There are many symptoms of a failing business – and to find the ’cause’ and ‘effect’ is not easy at all. Here is an attempt based on knowing about 2 dozen entrepreneurs – many successful, and a few failed ones. Sadly there is not enough research about these failed guys who had to be supported by their parents, siblings, children, spouses, neighbors…..so we will not really know what caused the failure. Here are the tell tale signals:

1. Shortage of cash: The cash evaporates faster than it comes. The highly paid executives, the ‘strategy’ guys, etc. who have no guts to meet the customer suck off the cash, but in general, there is a cash shortage.

2. Statutory dues are not paid on time, vendor payments are delayed, short term investments are redeemed,….again leading to point no. 1.

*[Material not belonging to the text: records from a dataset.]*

(* ===== verification/Association.v ===== *)
(** * Association: which files make one photo

    Models src/model/association_edge.cpp and association_graph.cpp: the
    edges drawn from relation candidates, the graph of physical assets, and
    the partition of its vertices into logical assets. *)

From S2P Require Import Prelude Status Bytes Order RelativePath Task Assets UnionFind.

Inductive EdgeKind := kComposition | kMetadataAttachment | kAssetRelation.
Module RelationType.
Inductive t := kJsonSidecar | kXmpSidecar | kLivePhotoMotion | kRawJpegPair.
#[global] Instance eq_dec : EqDecision t.
Proof. solve_decision. Defined.
#[global] Program Instance enum : CppEnum t := {|
  to_int c := match c with
    | kJsonSidecar => 0 | kXmpSidecar => 1 | kLivePhotoMotion => 2 | kRawJpegPair => 3 end;
  of_int z :=
    if z =? 0 then Some kJsonSidecar else if z =? 1 then Some kXmpSidecar
    else if z =? 2 then Some kLivePhotoMotion else if z =? 3 then Some kRawJpegPair else None
|}.
Next Obligation. by intros []. Qed.
Next Obligation. intros z e Hz. simpl in Hz. repeat split_if; simplify_eq; bool_hyps; done. Qed.
End RelationType.
Inductive AssociationStatus := kConfirmed | kAmbiguous | kRejected.
Inductive SourceRelationKind :=
| kJsonSidecarForMedia | kXmpSidecarForMedia | kLivePhotoMotionForMedia | kRawJpegPair.

#[global] Instance EdgeKind_eq_dec : EqDecision EdgeKind.
Proof. solve_decision. Defined.
#[global] Instance AssociationStatus_eq_dec : EqDecision AssociationStatus.
Proof. solve_decision. Defined.
#[global] Instance SourceRelationKind_eq_dec : EqDecision SourceRelationKind.
Proof. solve_decision. Defined.

Record Evidence := mkEvidence { evidence_rule : string; detail : string }.

Record AssociationEdge := mkAssociationEdge {
  edge_kind : EdgeKind;
  lhs : string;
  rhs : string;
  relation : RelationType.t;
  rule : string;
  evidence : Evidence;
  edge_status : AssociationStatus;
}.

#[global] Instance Evidence_eq_dec : EqDecision Evidence.
Proof. solve_decision. Defined.
#[global] Instance AssociationEdge_eq_dec : EqDecision AssociationEdge.
Proof. solve_decision. Defined.

Record SourceRelationCandidate := mkSourceRelationCandidate {
  media_asset_id : string;
  sidecar_asset_id : string;
  candidate_relation : SourceRelationKind;
  candidate_rule : string;
  candidate_evidence : string;
}.

(** [AssociationEdge AssociationEdgeFor(const SourceRelationCandidate&)] *)
Definition AssociationEdgeFor (c : SourceRelationCandidate) : AssociationEdge :=
  let r := candidate_relation c in
  mkAssociationEdge
    (if (r == kLivePhotoMotionForMedia) || (r == kRawJpegPair) then kComposition else kMetadataAttachment)
    (media_asset_id c) (sidecar_asset_id c)
    (if r == kLivePhotoMotionForMedia then RelationType.kLivePhotoMotion
     else if r == kRawJpegPair then RelationType.kRawJpegPair
     else if r == kXmpSidecarForMedia then RelationType.kXmpSidecar
     else RelationType.kJsonSidecar)
    (candidate_rule c) (mkEvidence (candidate_rule c) (candidate_evidence c)) kConfirmed.

(** ** The graph *)

Record AssociationGraph := mkAssociationGraph {
  vertices : list string;
  edges : list AssociationEdge;
}.
Definition empty_graph : AssociationGraph := mkAssociationGraph [] [].

Definition ContainsVertex (l : list string) (id : string) : bool := bool_decide (id ∈ l).

(** [SameEdge] compares every field. *)
Definition SameEdge (left right : AssociationEdge) : bool :=
  (edge_kind left == edge_kind right) && (lhs left == lhs right) && (rhs left == rhs right)
  && (relation left == relation right) && (rule left == rule right)
  && (edge_status left == edge_status right)
  && (evidence_rule (evidence left) == evidence_rule (evidence right))
  && (detail (evidence left) == detail (evidence right)).

Definition AddVertex (id : string) (g : AssociationGraph) : Status * AssociationGraph :=
  if str_empty id then (Invalid "association graph vertex id must not be empty", g)
  else if ContainsVertex (vertices g) id
  then (mkStatus StatusCode.kAlreadyExists "association graph vertex already exists", g)
  else (Status_Ok, mkAssociationGraph (vertices g ++ [id]) (edges g)).

Definition AddEdge (edge : AssociationEdge) (g : AssociationGraph) : Status * AssociationGraph :=
  if str_empty (lhs edge) || str_empty (rhs edge)
  then (Invalid "association graph edge endpoints must not be empty", g)
  else if negb (ContainsVertex (vertices g) (lhs edge)) || negb (ContainsVertex (vertices g) (rhs edge))
  then (mkStatus StatusCode.kNotFound "association graph edge references an unknown vertex", g)
  else if lhs edge == rhs edge
  then (Invalid "association graph must not contain a self edge", g)
  else if existsb (fun existing => SameEdge existing edge) (edges g)
  then (mkStatus StatusCode.kAlreadyExists "association graph edge already exists", g)
  else (Status_Ok, mkAssociationGraph (vertices g) (edges g ++ [edge])).

(** [std::lower_bound] on a sorted range: the first element not less. *)
Fixpoint lower_bound (l : list string) (key : string) : nat :=
  match l with
  | [] => O
  | v :: l => if str_less v key then S (lower_bound l key) else O
  end.

Definition composition_less (left right : AssociationEdge) : bool :=
  if lhs left != lhs right then str_less (lhs left) (lhs right)
  else if rhs left != rhs right then str_less (rhs left) (rhs right)
  else if rule left != rule right then str_less (rule left) (rule right)
  else str_less (detail (evidence left)) (detail (evidence right)).

Definition is_composition (edge : AssociationEdge) : bool :=
  (edge_kind edge == kComposition) && (edge_status edge == kConfirmed).

(** The edges that join vertices into one logical asset, in order. *)
Definition composition_edges (g : AssociationGraph) : list AssociationEdge :=
  std_sort composition_less (filter (fun e => is_composition e = true) (edges g)).

(** The loop over [composition_edges]. *)
Fixpoint union_edges (sorted : list string) (es : list AssociationEdge) (parent : list nat)
    : StatusOr (list nat) :=
  match es with
  | [] => Ok parent
  | edge :: es =>
      let left := lower_bound sorted (lhs edge) in
      let right := lower_bound sorted (rhs edge) in
      if bool_decide (sorted !! left <> Some (lhs edge)) || bool_decide (sorted !! right <> Some (rhs edge))
      then Err (Internal "association graph composition edge lost a vertex")
      else
        let (left_root, parent) := find_root parent left in
        let (right_root, parent) := find_root parent right in
        union_edges sorted es (join_roots parent left_root right_root)
  end.

(** [std::map<std::size_t, std::vector<PhysicalAssetId>>]: its entries by key. *)
Fixpoint push_member (root : nat) (v : string) (groups : list (nat * list string)) : list (nat * list string) :=
  match groups with
  | [] => [(root, [v])]
  | (r, ms) :: rest =>
      if (root =? r)%nat then (r, ms ++ [v]) :: rest
      else if (root <? r)%nat then (root, [v]) :: groups
      else (r, ms) :: push_member root v rest
  end.

(** [groups[find_root(index)].push_back(vertices[index])] *)
Fixpoint group_vertices (index : nat) (sorted : list string) (parent : list nat)
    (groups : list (nat * list string)) : list (nat * list string) :=
  match sorted with
  | [] => groups
  | v :: sorted =>
      let (r, parent) := find_root parent index in
      group_vertices (S index) sorted parent (push_member r v groups)
  end.

Section Build.
Context (Blake3 : string -> Digest).

Fixpoint build_assets (groups : list (nat * list string)) : StatusOr (list LogicalAsset) :=
  match groups with
  | [] => Ok []
  | (_, ms) :: groups =>
      let? id := LogicalAssetIdForMembers Blake3 ms in
      let? rest := build_assets groups in
      Ok (mkLogicalAsset id ms None :: rest)
  end.

Definition asset_less (left right : LogicalAsset) : bool := str_less (logical_id left) (logical_id right).

(** [AssociationGraph::BuildLogicalAssets] *)
Definition BuildLogicalAssets (g : AssociationGraph) : StatusOr (list LogicalAsset) :=
  let sorted := std_sort str_less (vertices g) in
  let? parent := union_edges sorted (composition_edges g) (iota (length sorted)) in
  let? result := build_assets (group_vertices 0 sorted parent []) in
  Ok (std_sort asset_less result).

End Build.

3. No word of mouth referrals from existing clients (not sure if this the cause or the effect).

4. No ability to attract talent, flight of existing talent (the overpriced guys have no choice).

5. Alcoholism. Easy to spot. Egoism and Egotism -more difficult to spot (more the cause than the effect).

6. Low sales (cause or effect – I think both)

7. Zero customer interaction (do not be shocked, I was shocked when I saw it for the first time!!)

8. No innovation. Nothing at all.

9. No understanding of costing, cash flow, and pricing.

10. Complete lack of discipline – cleanliness of office, timing, sending proposals on time, follow up – nothing according to a fixed process or schedule.

Anything more? I could not separate the ’cause’ and ‘effect’….will try to do it at a later stage perhaps…..

  1. Extremely long lunch hours. People standing around gossiping, laughing.Key people run side businesses of their own. Both these can go into your discipline point.

    At the beginning of my working life ages, I worked for one such company which was a sister concern of another successful, then privately owned company.The company I was with was treated as foster child.I struggled with all the sincerity and zeal of a newly minted mba before putting in my papers.

  2. Looking at the examples of satyam, kingfisher, and now spicejet…a self-aggrandizing leadership is sometimes hard to catch until after it’s too late. It gets harder when you have cheap and easily sold auditors abetting account fudging!